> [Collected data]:

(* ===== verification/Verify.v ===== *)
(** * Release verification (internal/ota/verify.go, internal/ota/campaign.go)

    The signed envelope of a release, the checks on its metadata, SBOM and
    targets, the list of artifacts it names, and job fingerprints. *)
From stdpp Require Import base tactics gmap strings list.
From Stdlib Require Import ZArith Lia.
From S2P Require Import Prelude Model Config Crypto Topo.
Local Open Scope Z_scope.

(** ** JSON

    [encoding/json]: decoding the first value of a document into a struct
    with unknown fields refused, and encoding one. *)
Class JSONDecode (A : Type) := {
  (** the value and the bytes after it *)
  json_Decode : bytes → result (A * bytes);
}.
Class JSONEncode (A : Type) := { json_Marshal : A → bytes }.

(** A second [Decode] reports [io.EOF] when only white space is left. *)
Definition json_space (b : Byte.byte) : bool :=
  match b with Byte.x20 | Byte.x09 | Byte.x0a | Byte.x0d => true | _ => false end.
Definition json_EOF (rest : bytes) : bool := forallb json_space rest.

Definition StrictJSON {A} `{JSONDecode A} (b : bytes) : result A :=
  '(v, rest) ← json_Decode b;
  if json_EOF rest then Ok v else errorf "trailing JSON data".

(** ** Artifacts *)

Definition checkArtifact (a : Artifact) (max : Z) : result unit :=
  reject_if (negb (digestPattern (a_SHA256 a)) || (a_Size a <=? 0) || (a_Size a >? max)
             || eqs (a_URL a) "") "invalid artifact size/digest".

> [TO DO]: Copy the records above, keeping each line identical.

> [COMPLETED EXERCISE]:
(* ===== verification/Verify.v ===== *)
(** * Release verification (internal/ota/verify.go, internal/ota/campaign.go)

    The signed envelope of a release, the checks on its metadata, SBOM and
    targets, the list of artifacts it names, and job fingerprints. *)
From stdpp Require Import base tactics gmap strings list.
From Stdlib Require Import ZArith Lia.
From S2P Require Import Prelude Model Config Crypto Topo.
Local Open Scope Z_scope.

(** ** JSON

    [encoding/json]: decoding the first value of a document into a struct
    with unknown fields refused, and encoding one. *)
Class JSONDecode (A : Type) := {
  (** the value and the bytes after it *)
  json_Decode : bytes → result (A * bytes);
}.
Class JSONEncode (A : Type) := { json_Marshal : A → bytes }.

(** A second [Decode] reports [io.EOF] when only white space is left. *)
Definition json_space (b : Byte.byte) : bool :=
  match b with Byte.x20 | Byte.x09 | Byte.x0a | Byte.x0d => true | _ => false end.
Definition json_EOF (rest : bytes) : bool := forallb json_space rest.

Definition StrictJSON {A} `{JSONDecode A} (b : bytes) : result A :=
  '(v, rest) ← json_Decode b;
  if json_EOF rest then Ok v else errorf "trailing JSON data".

(** ** Artifacts *)

Definition checkArtifact (a : Artifact) (max : Z) : result unit :=
  reject_if (negb (digestPattern (a_SHA256 a)) || (a_Size a <=? 0) || (a_Size a >? max)
             || eqs (a_URL a) "") "invalid artifact size/digest".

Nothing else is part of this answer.